La commune de village se composait, comme elle se compose encore, de familles séparées. Mais les familles d’un même village possédaient la terre en commun. Elles la considéraient comme leur patrimoine commun et se la répartissaient selon la grandeur des familles — leurs besoins et leurs forces. Des centaines de millions d’hommes vivent encore sous ce régime dans l’Europe orientale, aux Indes, à Java, etc. C’est le même régime que les paysans russes ont établi, de nos jours, librement en Sibérie, lorsque l’État leur eut laissé la latitude d’occuper l’immense territoire Sibérien comme ils l’entendaient.

Aujourd’hui, la culture de la terre dans une communauté villageoise se fait par chaque ménage séparément. Toute la terre arable étant divisée entre les ménages, chacun cultive son champ, comme il peut. Mais au début, la culture se faisait aussi en commun, et cette coutume se maintient encore dans beaucoup d’endroits — du moins, pour une partie des terres. Quant au déboisement, à l’éclaircissement des forêts, la construction des ponts, l’élévation des fortins et des tourelles, qui servaient de refuge en cas d’invasion — tout cela se faisait en commun, comme le font encore des centaines de millions de paysans, — là où la commune de village a résisté aux envahissements de l’État. Mais « la consommation », pour me servir d’une expression moderne, avait déjà lieu par familles, dont chacune avait son bétail, son potager et ses provisions. Les moyens de thésauriser et de transmettre les biens accumulés par héritage s’étaient déjà introduits.
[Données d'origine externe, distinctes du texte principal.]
Lemma slice_chunks_go_length fuel size l :
  0 < size → length l ≤ fuel →
  N.of_nat (length (slice_chunks_go fuel size l)) = div_ceil (N.of_nat (length l)) (N.of_nat size).
Proof.
  intros Hs. revert l. unfold div_ceil. induction fuel as [|f IH]; intros [|x l] Hf.
  - cbn. symmetry. apply N.div_small. lia.
  - cbn in Hf. lia.
  - cbn. symmetry. apply N.div_small. lia.
  - cbn [slice_chunks_go length]. rewrite Nat2N.inj_succ, IH, length_drop by (rewrite length_drop; cbn in *; lia).
    destruct (decide (length (x :: l) ≤ size)) as [Hle|Hgt].
    + replace (length (x :: l) - size) with 0 by lia.
      rewrite (N.div_small (N.of_nat 0 + _ - _)) by lia.
      apply (N.div_unique _ _ _ (N.of_nat (length l))); cbn [length] in *; lia.
    + cbn [length] in *.
      replace (N.of_nat (S (length l)) + N.of_nat size - 1)%N
        with (N.of_nat (S (length l) - size) + N.of_nat size - 1 + 1 * N.of_nat size)%N by lia.
      rewrite N.div_add by lia. lia.
Qed.

Lemma slice_chunks_concat size l : 0 < size → concat (slice_chunks size l) = l.
Proof. intros. by apply slice_chunks_go_concat. Qed.
Lemma slice_chunks_length size l :
  0 < size → N.of_nat (length (slice_chunks size l)) = div_ceil (N.of_nat (length l)) (N.of_nat size).
Proof. intros. by apply slice_chunks_go_length. Qed.

Lemma slice_chunks_piece size l p : p ∈ slice_chunks size l → length p ≤ size.
Proof.
  unfold slice_chunks. generalize (length l) as fuel. intros fuel. revert l.
  induction fuel as [|f IH]; intros [|x l]; cbn; try (by intros ?%not_elem_of_nil).
  rewrite elem_of_cons. intros [->|Hp]; [|by eapply IH]. rewrite length_take. lia.
Qed.

Lemma chunk_size_pos : 0 < N.to_nat DEFAULT_CHUNK_SIZE.
Proof. unfold DEFAULT_CHUNK_SIZE. lia. Qed.
#[export] Hint Resolve chunk_size_pos : sealedge.

(** ** Nonces *)

Lemma chunk_nonce_inj prefix i j b b' :
  (i ≤ MAX_CHUNK_INDEX)%N → (j ≤ MAX_CHUNK_INDEX)%N →
  chunk_nonce prefix i b = chunk_nonce prefix j b' → i = j ∧ b = b'.
Proof.
  unfold MAX_CHUNK_INDEX, chunk_nonce. intros Hi Hj Heq. apply app_inv_head in Heq.
  assert (∀ k, slice 1 4 (be_bytes 4 k) = be_bytes 3 k) as Hs by done.
  rewrite !Hs in Heq. apply app_inj_1 in Heq as [Hk Hb]; [|by rewrite !length_be_bytes].
  unfold as_u32 in Hk. rewrite !N.mod_small in Hk by lia.
  apply be_bytes_inj in Hk; [|cbn; lia..]. split; [done|]. by destruct b, b'.
Qed.

(** ** Sorted labels *)

Lemma sort_seq_id n k :
  sort_by_key id (N.of_nat <$> seq k n) = N.of_nat <$> seq k n.
Proof.
  apply sort_by_key_id. revert k. induction n as [|n IH]; intros k; cbn; constructor; [apply IH|].
  apply Forall_fmap, Forall_seq. intros j ?. cbn. lia.
Qed.

Lemma StronglySorted_fmap_key {A} (key : A → N) l :
  StronglySorted (λ x y : N, (x ≤ y)%N) (key <$> l) → StronglySorted (key_le key) l.
Proof.
  induction l as [|x l IH]; cbn; [constructor|]. inversion_clear 1 as [|? ? Hs Hf].
  constructor; [by apply IH|]. apply (Forall_fmap key) in Hf. exact Hf.
Qed.

(** Chunks labelled 0, 1, ... are in order. *)
Lemma sort_labelled (cs : list NetworkChunk) :
  nc_sequence <$> cs = N.of_nat <$> seq 0 (length cs) → sort_by_key nc_sequence cs = cs.
Proof.
  intros Hl. apply sort_by_key_id, StronglySorted_fmap_key. rewrite Hl.
  rewrite <-(sort_seq_id (length cs) 0). apply (sort_by_key_sorted id).
Qed.

Lemma forallb_zip_eq (l : list N) : forallb (λ '(x, y), (x =? y)%N) (zip l l) = true.
Proof. induction l as [|x l IH]; [done|]. cbn. by rewrite N.eqb_refl. Qed.

Lemma verify_chunk_sequence_labelled e :
  nc_sequence <$> env_chunks e = N.of_nat <$> seq 0 (length (env_chunks e)) →
  N.of_nat (length (env_chunks e)) = em_chunk_count (env_metadata e) →
  verify_chunk_sequence e = true.
Proof.
  intros Hl Hc. unfold verify_chunk_sequence. rewrite <-Hc, N.eqb_refl, Nat2N.id, Hl, sort_seq_id.
  apply forallb_zip_eq.
Qed.

Section Envelope.
Context `{Blake3} `{Ed25519Laws} `{AeadLaws} `{!KeyAgreement} `{!KeyAgreementLaws} `{HkdfExpandLaws}
  `{BincodeLaws ChunkManifest} `{BincodeLaws SignedManifest} `{Bincode Envelope}.

(** ** Keys *)

Lemma derive_symmetric a b salt :
  derive_shared_encryption_key a (ed_public b) salt = derive_shared_encryption_key b (ed_public a) salt.
Proof. unfold derive_shared_encryption_key. by rewrite diffie_hellman_comm. Qed.

Lemma derive_length a p salt key prefix :
  derive_shared_encryption_key a p salt = Ok (key, prefix) → length key = 32 ∧ length prefix = 8.
Proof.
  unfold derive_shared_encryption_key. intros Hd. inv_ok.
  match goal with E : (_, _) = _ |- _ => injection E as <- <- end.
  match goal with E : hkdf_expand ?s ?i ?x 40 = Some _ |- _ =>
    destruct (hkdf_expand_some s i x 40) as (okm & Ho & Hl); [lia|];
    rewrite Ho in E; injection E as <- end.
  unfold slice. rewrite !length_take, !length_drop, Hl. done.
Qed.

(** ** One chunk *)

(** [c] carries [data] as chunk [i] under the key: signed by [sk], decrypted only from its
    manifest and its ciphertext. *)
Record carries (sk key prefix : bytes) (i : N) (last : bool) (data : bytes) (c : NetworkChunk) : Prop := {
  carries_signed : verify_chunk_signature (ed_public sk) c = true;
  carries_decrypts : decrypt_chunk_v2 c key prefix last = Ok data;
  carries_nonce : nc_nonce c = chunk_nonce prefix i last;
  carries_sequence : nc_sequence c = i;
  carries_index : (i ≤ MAX_CHUNK_INDEX)%N;
}.

Lemma create_carries i data sk key prefix last meta now c :
  create_encrypted_chunk i data sk key prefix last meta now = Ok c → carries sk key prefix i last data c.
Proof.
  unfold create_encrypted_chunk. intros Hc. inv_ok. rewrite negb_true_iff, N.ltb_ge in *.
  repeat match goal with E : in_context _ _ = Ok _ |- _ => apply in_context_ok in E end.
  match goal with E : serialize (mkChunkManifest _ _ _ _ _ _) = Ok _ |- _ =>
    apply deserialize_ok in E as Hm end.
  match goal with E : serialize (mkSignedManifest _ _ _) = Ok _ |- _ =>
    apply deserialize_ok in E as Hsm end.
  match goal with E : aead_encrypt _ _ _ _ _ = Some _ |- _ => apply aead_decrypt_encrypt in E as Hd end.
  constructor; cbn [nc_nonce nc_sequence chunk_new]; try done.
  - unfold verify_chunk_signature. cbn [nc_manifest chunk_new]. rewrite Hsm. cbn [sm_sig sm_manifest].
    by rewrite length_ed_sign, ed_public_ok, ed_verify_sign.
  - unfold decrypt_chunk_v2. cbn [nc_manifest chunk_new nc_data]. rewrite Hsm.
    cbn [in_context map_err mbind result_bind sm_manifest]. rewrite Hm.
    cbn [in_context map_err mbind result_bind cm_sequence cm_chunk_size].
    rewrite (proj2 (N.ltb_ge _ _)) by done. cbn [negb ensure mbind result_bind].
    match goal with E : (length key =? 32)%nat = true |- _ => rewrite E end.
    cbn [ensure mbind result_bind]. by rewrite Hd.
Qed.

(** ** The chunks of a sealed envelope *)

Record sealed (env : SealEnv) (payload sk ben : bytes) (pieces : list bytes) (key prefix : bytes)
    (e : Envelope) : Prop := {
  sealed_pieces : pieces = slice_chunks (N.to_nat DEFAULT_CHUNK_SIZE) payload;
  sealed_key : derive_shared_encryption_key sk ben (se_salt env) = Ok (key, prefix);
  sealed_length : length (env_chunks e) = length pieces;
  sealed_chunk i p : pieces !! i = Some p → ∃ c, env_chunks e !! i = Some c
    ∧ carries sk key prefix (N.of_nat i) (i =? length pieces - 1)%nat p c;
  sealed_version : env_version e = ENVELOPE_VERSION_V2;
  sealed_salt : env_hkdf_salt e = se_salt env;
  sealed_signer : env_verifying_key e = ed_public sk;
  sealed_beneficiary : env_beneficiary_key e = ben;
  sealed_size : em_payload_size (env_metadata e) = N.of_nat (length payload);
  sealed_count : em_chunk_count (env_metadata e) = N.of_nat (length pieces);
}.

Lemma seal_sealed env payload sk ben e :
  seal env payload sk ben = Ok e → ∃ pieces key prefix, sealed env payload sk ben pieces key prefix e.
Proof.
  unfold seal. intros (t & _ & Hs)%bind_ok. apply bind_ok in Hs as ([key prefix] & Hd & Hs).
  apply bind_ok in Hs as (cs & Hcs%map_res_ok & Hs). apply Ok_inj in Hs as <-.
  set (pieces := slice_chunks (N.to_nat DEFAULT_CHUNK_SIZE) payload) in *.
  assert (length cs = length pieces) as Hlen
    by (apply Forall2_length in Hcs; unfold enumerate in Hcs;
        by rewrite length_enumerate_from in Hcs).
  assert (∀ i p, pieces !! i = Some p → ∃ c, cs !! i = Some c
    ∧ carries sk key prefix (N.of_nat i) (i =? length pieces - 1)%nat p c) as Hchunk.
  { intros i p Hp. assert (enumerate pieces !! i = Some (i, p)) as Hi
      by (unfold enumerate; by rewrite lookup_enumerate_from, Hp).
    destruct (Forall2_lookup_l _ _ _ _ _ Hcs Hi) as (c & Hc & Hcr). eauto using create_carries. }
  exists pieces, key, prefix. constructor; try done.
  assert (div_ceil (N.of_nat (length payload)) DEFAULT_CHUNK_SIZE = N.of_nat (length pieces)) as Hdiv
    by (unfold pieces; rewrite slice_chunks_length by auto with sealedge; by rewrite N2Nat.id).
  cbn [em_chunk_count env_metadata]. rewrite Hdiv. unfold as_u32. apply N.mod_small.
  destruct (decide (length pieces = 0)) as [->|Hne]; [done|].
  destruct (lookup_lt_is_Some_2 pieces (length pieces - 1)) as [p Hp]; [lia|].
  destruct (Hchunk _ _ Hp) as (c & _ & [_ _ _ _ Hi]). unfold MAX_CHUNK_INDEX in Hi. lia.
Qed.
Dans toutes ses affaires, la commune de village était souveraine. La coutume locale faisait loi, et l’assemblée plénière de tous les chefs de famille, hommes et femmes, était le juge, le seul juge, en matière civile et criminelle. Quand un des habitants, se plaignant contre un autre, avait planté son couteau en terre à l’endroit où la commune se réunissait d’ordinaire, la commune devait « trouver la sentence » selon la coutume locale, après que le fait avait été établi par les jurés des deux parties en litige.

Le temps me manquerait si je voulais vous dire tout ce que cette phase offre d’intéressant.[1] Il me suffira de remarquer que toutes les institutions dont les États s’emparèrent plus tard au bénéfice des minorités, toutes les notions de droit que nous trouvons (mutilées à

  1. Pour plus amples renseignements, voyez L’Entr’aide.